(* ===== verification/ClusterWitness.v ===== *)
(** * The cluster on examples

    Removal for the in-memory database, a codec of log entries and a toy key
    derivation; the theorems of [RaftLog] and [ClusterNode] at concrete logs
    and votes; and runs that show a vote given twice, numbers given twice after
    a compaction, old entries filed as new ones, and a message that makes a
    node panic. *)

From Stdlib Require Import ZArith Lia Strings.Byte.
From stdpp Require Import base gmap strings list countable.
From S2P Require Import Prelude External Platform RaftLog ClusterNode.
Import Concrete Concrete2.

#[export] Program Instance mem_sled_remove : SledRemove mem_sled := {|
  sled_remove t k := ms_faulty (fun d =>
    (ms_tree (ms_vol d) t !! k,
     MemSled (<[t := delete k (ms_tree (ms_vol d) t)]> (ms_vol d)) (ms_dur d) (ms_faults d)))
|}.
Next Obligation.
  intros t k d r d' (d0 & Hv & Hd & [(a & -> & E)|(e & -> & ->)])%ms_faulty_inv; simplify_eq/=.
  - split; [intros t' k'; left; simpl; by rewrite Hd|]. left. intros t'. simpl. unfold ms_tree at 1. rewrite lookup_insert.
    destruct (decide (t = t')), (decide (t' = t)); simplify_eq/=; rewrite ?Hv; done.
  - split; [by apply ms_quiet|]. right. split; [done|]. intros t'. simpl. by rewrite Hv.
Qed.

#[export] Instance Command_eq_dec : EqDecision Command.
Proof. solve_decision. Defined.
#[export] Instance Command_countable : Countable Command.
Proof.
  refine (inj_countable'
    (fun c => match c with
              | StoreKey k b => (0%nat, k, b) | DeleteKey k => (1%nat, k, []) | RecordSigningAttempt k b => (2%nat, k, b)
              | CreateSession k b => (3%nat, k, b) | DeleteSession k => (4%nat, k, [])
              end)
    (fun '(n, k, b) => match n with
                       | 0%nat => StoreKey k b | 1%nat => DeleteKey k | 2%nat => RecordSigningAttempt k b
                       | 3%nat => CreateSession k b | _ => DeleteSession k
                       end) _).
  by intros [].
Defined.
#[export] Instance LogEntry_eq_dec : EqDecision LogEntry.
Proof. solve_decision. Defined.
#[export] Instance LogEntry_countable : Countable LogEntry.
Proof.
  refine (inj_countable' (fun e => (le_index e, le_term e, le_command e, le_timestamp e)) (fun '(i, t, c, n) => MkLogEntry i t c n) _).
  by intros [].
Defined.
#[local] Existing Instance countable_serde.

(** ** Logs *)

Abbreviation Log := (RaftLog mem_sled).
Definition entry (i t : Z) : LogEntry := MkLogEntry i t (DeleteKey "k") 0.
Definition memory_log (es : list LogEntry) : Log := MkRaftLog _ es 1 0 0 None.
Definition leader_log : Log := memory_log [entry 1 1; entry 2 1; entry 3 2; entry 4 3].
Definition follower_log : Log := memory_log [entry 1 1; entry 2 1].

Lemma leader_log_wf : log_wf leader_log.
Proof. split; [done|]. intros k e Hk. do 4 (destruct k as [|k]; [by injection Hk as <-|]). done. Defined.

Lemma replication_converges_witness :
  exists fl', append_entries 1 1 (entries_from 2 leader_log) follower_log = (Ok true, fl') /\
              entries fl' = entries leader_log /\ last_index fl' = last_index leader_log.
Proof.
  destruct (replication_converges 1 1 follower_log leader_log) as (fl' & Ha & _ & Hl & _).
  - reflexivity.
  - exact leader_log_wf.
  - split_and!; [done|done|done|]. intros i Hi. assert (i = 1 \/ i = 2) as [-> | ->] by (cbn in Hi; lia); reflexivity.
  - done.
  - by intros e [= <-].
  - exists fl'. split_and!; [exact Ha| |exact Hl]. cbn in Ha. injection Ha as <-. reflexivity.
Defined.

Lemma conflict_keeps_old_entry_witness :
  exists l', append_entries 1 1 [entry 2 5] follower_log = (Ok true, l') /\ get 2 l' = Some (entry 2 1).
Proof.
  destruct (conflict_keeps_old_entry 1 follower_log (entry 2 1) (entry 2 5)) as (l' & Ha & Hg & _).
  - reflexivity.
  - split; [done|]. intros k e Hk. do 2 (destruct k as [|k]; [by injection Hk as <-|]). done.
  - reflexivity.
  - done.
  - intros _ p [= <-]. reflexivity.
  - by exists l'.
Defined.

Lemma mem_scan (d : mem_sled) t p :
  ms_faults d = [] -> sled_scan_prefix t p d = (Ok <$> tree_scan p (ms_tree (ms_vol d) t), d).
Proof. intros H. simpl. unfold ms_faulty. by rewrite H. Defined.
Definition stored_log : Log := MkRaftLog _ [] 1 0 0 (Some (ms_empty [])).
Definition stored_log1 : Log := (append 1 (DeleteKey "a") 7 stored_log).2.
Lemma appended_entry_survives_witness :
  exists d', storage stored_log1 = Some d' /\
    exists lr, with_storage (Ok (sled_reopen d')) = Ok lr /\ entries lr = entries stored_log1.
Proof.
  destruct (appended_entry_survives 1 (DeleteKey "a") 7 stored_log stored_log1 (ms_empty []) 1) as (d' & Hst & _ & Hload).
  - split; [done|split; [split; [done|by intros []]|]]. split; [constructor|]. intros k v. split; [done|]. intros (e & He & _). by apply not_elem_of_nil in He.
  - vm_compute. reflexivity.
  - assert (ms_faults <$> storage stored_log1 = Some []) as Hf by (by vm_compute).
    rewrite Hst in Hf. injection Hf as Hf. exists d'. split; [exact Hst|].
    destruct (Hload _ _ (mem_scan (sled_reopen d') DEFAULT_TREE (as_bytes "log:") ltac:(destruct d'; exact Hf))) as (lr & Hlr & Hes & _).
    exists lr. by split.
Defined.

(** Two entries, both compacted away; after a restart the next entry is number
    one again. *)
Definition compacted_restart : result Z ClusterError :=
  match (append 1 (DeleteKey "a") 7 ;! append 1 (DeleteKey "b") 8 ;! compact 2) stored_log with
  | (Ok _, l) =>
      let? l := with_storage (ok_or EmptyString (sled_reopen <$> storage l)) in
      (append 1 (DeleteKey "c") 9 l).1
  | (Err e, _) => Err e
  end.
Example numbers_restart : compacted_restart = Ok 1.
Proof. by vm_compute. Qed.
(** A request that is repeated after the follower compacted its log is filed
    again behind the newest entry. *)
Example compacted_entry_filed_again :
  let l := (compact 1 follower_log).2 in
  (fun e => le_index e) <$> entries (append_entries 0 0 [entry 1 1] l).2 = [2; 1].
Proof. by vm_compute. Qed.

(** ** Votes *)

Definition three (id : string) : ClusterConfig :=
  MkClusterConfig id [MkPeerConfig "p" EmptyString true; MkPeerConfig "q" EmptyString true] raft_config_default.
Definition ask (t : Z) (c : string) : node_op := NRequestVote t c 0 0.
Definition cluster_runs : gmap string (list node_op) :=
  {[ "a" := [NStart; ask 1 "a"]; "b" := [NStart; ask 1 "a"; ask 1 "c"]; "c" := [ask 1 "c"; ask 1 "a"; ask 2 "c"] ]}.
Lemma vote_safety_witness :
  granted_quorum (db := mem_sled) three cluster_runs 1 "a" /\ ~ granted_quorum (db := mem_sled) three cluster_runs 1 "c".
Proof.
  assert (granted_quorum (db := mem_sled) three cluster_runs 1 "a") as Ha.
  { exists {["a"; "b"]}. split; [by vm_compute|]. intros id [Hid|Hid]%elem_of_union; apply elem_of_singleton in Hid as ->.
    - exists [NStart; ask 1 "a"]. split; [reflexivity|]. vm_compute. left.
    - exists [NStart; ask 1 "a"; ask 1 "c"]. split; [reflexivity|]. vm_compute. left. }
  split; [exact Ha|]. intros Hc. discriminate (proj2 (vote_safety (db := mem_sled) three cluster_runs 1 "a" "c") (fun _ => eq_refl) Ha Hc).
Defined.
(** Votes are not on disk: a node that is started again votes again in the
    same term. *)
Example restarted_node_votes_again :
  votes (db := mem_sled) [ask 5 "a"] (node_new (three "b")) = [(5, "a")] /\
  votes (db := mem_sled) [ask 5 "c"] (node_new (three "b")) = [(5, "c")].
Proof. split; by vm_compute. Qed.

(** ** Transport *)

#[export] Program Instance toy_hkdf : HkdfSha256 := {|
  hkdf_expand key info n := Ok (take n (key ++ info ++ zeros n))
|}.
Next Obligation. intros. eexists. split; [done|]. unfold zeros. rewrite length_take, !length_app, length_replicate. lia. Qed.

Lemma transport_roundtrip_witness :
  exists sender, at_epoch 2 (zeros 32) = Ok sender /\ epoch sender = 2 /\
    exists msg, transport_encrypt [x2a] (Ok (zeros 12)) sender = Ok msg /\
      exists received, message_from_bytes (message_to_bytes msg) = Ok received /\
        transport_decrypt received sender = Some (Ok [x2a]).
Proof.
  destruct (transport_roundtrip 2 (zeros 32) [x2a] (zeros 12)) as (sender & Hs & Hall); [reflexivity|].
  exists sender. split; [exact Hs|]. vm_compute in Hs. injection Hs as <-. split; [reflexivity|].
  eexists. split; [vm_compute; reflexivity|]. apply Hall. vm_compute. reflexivity.
Defined.
(** Nine zero bytes are a message of the first epoch with an empty nonce. *)
Example short_nonce_panics :
  exists m msg, transport_new (zeros 32) = Ok m /\ message_from_bytes (zeros 9) = Ok msg /\ transport_decrypt msg m = None.
Proof. do 2 eexists. split_and!; vm_compute; reflexivity. Qed.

---*---

:: REQUIREMENT ::
Begin at the first line of the entries above and copy every line exactly, ending with the line that contains "#[export] Instance Command_eq_dec".

:: THE COMPLETED TASK ::
(* ===== verification/ClusterWitness.v ===== *)
(** * The cluster on examples

    Removal for the in-memory database, a codec of log entries and a toy key
    derivation; the theorems of [RaftLog] and [ClusterNode] at concrete logs
    and votes; and runs that show a vote given twice, numbers given twice after
    a compaction, old entries filed as new ones, and a message that makes a
    node panic. *)

From Stdlib Require Import ZArith Lia Strings.Byte.
From stdpp Require Import base gmap strings list countable.
From S2P Require Import Prelude External Platform RaftLog ClusterNode.
Import Concrete Concrete2.

#[export] Program Instance mem_sled_remove : SledRemove mem_sled := {|
  sled_remove t k := ms_faulty (fun d =>
    (ms_tree (ms_vol d) t !! k,
     MemSled (<[t := delete k (ms_tree (ms_vol d) t)]> (ms_vol d)) (ms_dur d) (ms_faults d)))
|}.
Next Obligation.
  intros t k d r d' (d0 & Hv & Hd & [(a & -> & E)|(e & -> & ->)])%ms_faulty_inv; simplify_eq/=.
  - split; [intros t' k'; left; simpl; by rewrite Hd|]. left. intros t'. simpl. unfold ms_tree at 1. rewrite lookup_insert.
    destruct (decide (t = t')), (decide (t' = t)); simplify_eq/=; rewrite ?Hv; done.
  - split; [by apply ms_quiet|]. right. split; [done|]. intros t'. simpl. by rewrite Hv.
Qed.

#[export] Instance Command_eq_dec : EqDecision Command.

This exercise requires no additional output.